During Thabo Mbeki’s presidency and Kasrils’ tenure as intelligen­ce minister, there was never a threat to the media freedom. But when Zuma came to power, things began to change and journalist­s were always threatened and the media often accused of pursuing a foreign agenda.

“They are so desperate they want a media tribunal to punish the media,” he said.

He said people must support the media, especially investigat­ive journalist­s, who exposed shenanigan­s in the Zuma administra­tion.

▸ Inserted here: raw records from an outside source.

(** * json-view: lazy tree materialisation and [$ref] resolution

    A shallow embedding of [src/json-view.js].

    - The node objects of the program form a finite tree that is mutated in
      place: every node is held by the [children] array of one parent, and
      every line element by the [el] of one node.  The embedding keeps the
      tree as a rose tree of records, with the line element inside the node
      that owns it, and passes the mutated tree along.  Object identity, needed
      for the [parent] back-reference and for what the page holds, is an
      allocation stamp drawn from a counter in the [world].
    - An exception of the JavaScript run time is the [Throw] result of the
      type [res]; what the program had changed before it threw is not kept.
    - [setTimeout] is not modelled: the function handed to it runs right
      after the code that schedules it.
    - A string is a sequence of 8-bit characters, a number an integer, and a
      property lookup sees own properties only. *)

From Stdlib Require Import List String Ascii Bool Arith Lia ZArith.
From Stdlib Require Import DecimalString DecimalNat.
Import ListNotations.
Local Open Scope string_scope.
Local Open Scope list_scope.

Set Implicit Arguments.

(** ** JavaScript values *)

(** The values the program handles: what [JSON.parse] returns, plus
    [undefined], which a property lookup yields for a missing member.
    Numbers are only carried around, never computed on, so an integer
    carrier is enough.  An object is its list of own enumerable properties
    in [for ... in] order. *)
Unset Elimination Schemes.
Inductive jsval : Type :=
| Undefined
| Null
| Bool (b : bool)
| Num (z : Z)
| Str (s : string)
| Arr (items : list jsval)
| Obj (members : list (string * jsval)).
Set Elimination Schemes.

(** JavaScript's [typeof]. *)
Definition typeof (v : jsval) : string :=
  match v with
  | Undefined => "undefined"
  | Null => "object"
  | Bool _ => "boolean"
  | Num _ => "number"
  | Str _ => "string"
  | Arr _ => "object"
  | Obj _ => "object"
  end.

(** Modelled from the spec: [utils/getDataType.js] is imported by the source
    but is not part of it; the spec describes it as the type classifier that
    maps a value to one of null, boolean, number, string, array, object. *)
Definition getDataType (v : jsval) : string :=
  match v with
  | Null => "null"
  | Arr _ => "array"
  | Obj _ => "object"
  | _ => typeof v
  end.

Definition string_of_nat (n : nat) : string :=
  NilEmpty.string_of_uint (Nat.to_uint n).

(** The double-quote character, for the two-character text that stands for
    an empty string value. *)
Definition dquote : string := String "034"%char EmptyString.

(** ** Results and state *)

Inductive exn : Type :=
| TypeError     (* property access on null or undefined, call of a non-function *)
| SyntaxError.  (* JSON.parse on malformed text: the spec's ParseError *)

Inductive res (A : Type) : Type :=
| Ok (a : A)
| Throw (e : exn).
Arguments Throw {A} e.

(** Computations over a state [S] that may throw. *)
Definition M (S A : Type) : Type := S -> res (A * S).

Definition ret {S A} (a : A) : M S A := fun s => Ok (a, s).
Definition throw {S A} (e : exn) : M S A := fun _ => Throw e.
Definition bind {S A B} (c : M S A) (k : A -> M S B) : M S B :=
  fun s => match c s with
           | Ok (a, s') => k a s'
           | Throw e => Throw e
           end.
Definition lift {S A} (r : res A) : M S A :=
  fun s => match r with Ok a => Ok (a, s) | Throw e => Throw e end.

Declare Scope js_scope.
Delimit Scope js_scope with js.
Notation "x <- c ;; k" := (bind c (fun x => k))
  (at level 61, c at next level, right associativity) : js_scope.
Notation "' p <- c ;; k" := (bind c (fun x => match x with p => k end))
  (at level 61, p pattern, c at next level, right associativity) : js_scope.
Local Open Scope js_scope.

Definition rbind {A B} (r : res A) (k : A -> res B) : res B :=
  match r with Ok a => k a | Throw e => Throw e end.

(** ** The view: line elements *)

Inductive caret : Type := CaretRight | CaretDown.

(** What the two templates put into a line. *)
Inductive line : Type :=
| ExpandedLine (icon : caret) (cursor : string)
               (key : option string) (size : option string)
| NotExpandedLine (key : option string) (value : jsval) (type : string).

(** A [div.line]: [uid] is its identity, [hidden] the presence of the
    [hidden] class, [margin_left] the pixels of its inline style. *)
Record element : Type := mkElement {
  uid : nat;
  hidden : bool;
  margin_left : nat;
  content : line
}.

(** ** Nodes *)

(** The properties of a node object other than [children].  [oid] is the
    identity of the object, not a property of it; [parent] holds the [oid] of
    the parent object, [None] standing for [null]. *)
Record fields : Type := mkFields {
  oid : nat;
  key : option string;
  parent : option nat;
  value : jsval;
  isExpanded : bool;
  type : option string;
  el : option element;
  depth : nat;
  dispose : option nat;
  isPending : bool;
  parsedData : jsval
}.

Unset Elimination Schemes.
Inductive node : Type :=
| Node (f : fields) (children : list node).
Set Elimination Schemes.

Definition fields_of (n : node) : fields := let 'Node f _ := n in f.
Definition children (n : node) : list node := let 'Node _ cs := n in cs.
Coercion fields_of : node >-> fields.

Section node_induction.
Variable P : node -> Prop.
Hypothesis step : forall f cs, Forall P cs -> P (Node f cs).

Fixpoint node_ind (n : node) : P n :=
  match n with
  | Node f cs =>
      step f ((fix all (l : list node) : Forall P l :=
                 match l with
                 | [] => Forall_nil P
                 | c :: r => Forall_cons c (node_ind c) (all r)
                 end) cs)
  end.
End node_induction.

Section jsval_induction.
Variable P : jsval -> Prop.
Hypothesis Pundef : P Undefined.
Hypothesis Pnull : P Null.
Hypothesis Pbool : forall b, P (Bool b).
Hypothesis Pnum : forall z, P (Num z).
Hypothesis Pstr : forall s, P (Str s).
Hypothesis Parr : forall l, Forall P l -> P (Arr l).
Hypothesis Pobj : forall l, Forall (fun kv => P (snd kv)) l -> P (Obj l).

Fixpoint jsval_nested_ind (v : jsval) : P v :=
  match v with
  | Undefined => Pundef
  | Null => Pnull
  | Bool b => Pbool b
  | Num z => Pnum z
  | Str s => Pstr s
  | Arr l =>
      Parr ((fix all (l : list jsval) : Forall P l :=
               match l with
               | [] => Forall_nil P
               | x :: r => Forall_cons x (jsval_nested_ind x) (all r)
               end) l)
  | Obj l =>
      Pobj ((fix all (l : list (string * jsval))
               : Forall (fun kv => P (snd kv)) l :=
               match l with
               | [] => Forall_nil _
               | kv :: r =>
                   Forall_cons kv (jsval_nested_ind (snd kv)) (all r)
               end) l)
  end.
End jsval_induction.

(** Field updates, one per assignment the program makes. *)
Definition set_isExpanded (b : bool) (f : fields) : fields :=
  mkFields (oid f) (key f) (parent f) (value f) b (type f) (el f)
           (depth f) (dispose f) (isPending f) (parsedData f).
Definition set_el (e : option element) (f : fields) : fields :=
  mkFields (oid f) (key f) (parent f) (value f) (isExpanded f) (type f) e
           (depth f) (dispose f) (isPending f) (parsedData f).
Definition set_dispose (d : option nat) (f : fields) : fields :=
  mkFields (oid f) (key f) (parent f) (value f) (isExpanded f) (type f) (el f)
           (depth f) d (isPending f) (parsedData f).
Definition set_isPending (b : bool) (f : fields) : fields :=
  mkFields (oid f) (key f) (parent f) (value f) (isExpanded f) (type f) (el f)
           (depth f) (dispose f) b (parsedData f).
Definition set_parsedData (d : jsval) (f : fields) : fields :=
  mkFields (oid f) (key f) (parent f) (value f) (isExpanded f) (type f) (el f)
           (depth f) (dispose f) (isPending f) d.

(** [node.children.push(child)] *)
Definition push (n : node) (child : node) : node :=
  Node n (children n ++ [child]).

(** The node and all its descendants, in document order. *)
Fixpoint nodes (n : node) : list node :=
  match n with
  | Node _ cs =>
      n :: (fix each (l : list node) : list node :=
              match l with
              | [] => []
              | c :: r => nodes c ++ each r
              end) cs
  end.

Definition descendants (n : node) : list node := flat_map nodes (children n).

(** ** Building the tree *)

(** The option object handed to [createNode]; [None] is an absent
    property.  [isExpanded], [children] and [el] are never passed by the
    program and take their defaults. *)
Record options : Type := mkOptions {
  opt_value : option jsval;
  opt_key : option string;
  opt_depth : option nat;
  opt_type : option string;
  opt_parent : option nat;
  opt_isPending : option bool;
  opt_parsedData : option jsval
}.

(** [s || null] on a string that may be absent. *)
Definition string_or_null (o : option string) : option string :=
  match o with
  | Some "" => None
  | other => other
  end.

Definition isEmptyObject (v : jsval) : bool :=
  (getDataType v =? "object") &&
  match v with
  | Obj members => Nat.eqb (List.length members) 0
  | _ => false
  end.

(** [createNode(opt)].  [opt.isPending] and [opt.parsedData] are copied as
    they are; the program only tests [isPending] for truth, so a missing one
    is kept as [false]. *)
Definition createNode (opt : options) (new_oid : nat) : node :=
  let value := match opt_value opt with Some v => v | None => Null end in
  let value := if isEmptyObject value then Str "{}" else value in
  Node {| oid := new_oid;
          key := string_or_null (opt_key opt);
          parent := opt_parent opt;
          value := value;
          isExpanded := false;
          type := string_or_null (opt_type opt);
          el := None;
          depth := match opt_depth opt with Some d => d | None => 0 end;
          dispose := None;
          isPending := match opt_isPending opt with Some b => b | None => false end;
          parsedData := match opt_parsedData opt with Some d => d | None => Undefined end |}
       [].

(** The options of the child created for member [k] of the data of [nd]. *)
Definition child_options (nd : node) (pending : bool) (k : string) (v : jsval)
  : options :=
  {| opt_value := Some v;
     opt_key := Some k;
     opt_depth := Some (depth nd + 1);
     opt_type := Some (getDataType v);
     opt_parent := Some (oid nd);
     opt_isPending := Some pending;
     opt_parsedData := Some (parsedData nd) |}.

Kasrils became active in the Right2Know campaign because he believed freedom of speech was sacrosanct and was highly in danger under the Zuma.

As a then SACP politburo member, he warned the SACP in 2005 against associatin­g itself with Zuma, but the party leadership could not listen.

“I said: ‘Comrades, Jacob Zuma is not a working-class hero, Jacob Zuma does not have revolution­ary morality, Jacob Zuma is backward, ethnic and tribal.’ I explained it all on the basis of experience from exile and from what we started seeing of his behaviour in South Africa,” Kasrils said.

In the run-up to the 2007 Polokwane ANC conference, he failed to convince the party against supporting Zuma’s bid to become the president, because they despised Mbeki.

Kasrils said he met Zuma in Maputo, in Mozambique, and in Swaziland in the ’80s. Zuma, who was not involved in Umkhonto we Sizwe in exile, showed worrying signs that he was a “Sgebenga Number 1” (thug).

“In the ’80s, I realised that he was not a simple man; there was something tricky about him,” he said.

Kasrils said he noticed a range of “faults in terms of the tribal aspect, the conservati­sm which he tried to hide when it came out, in terms of attitudes on gender, women, homosexual­ity and tremendous social backwardne­ss, [and] secret in terms of he was always setting up secret structures”.

Kasrils encouraged Mbeki to seek a third term as ANC president because he wanted to stop Zuma.

“It’s not that I went out [to] proclaim Mbeki a saviour, but it was certainly to oppose Zuma,” he said.

Kasrils said he dedicated his book to Fezekile Kuzwayo, or Khwezi, Zuma’s alleged rape victim, and to Mgcineni Noki, “the man in the green blanket” who led the mineworker­s’ strike during the 2012 Marikana massacre. “Fezekile is a reminder to us that we dare not abuse females,” Kasrils said.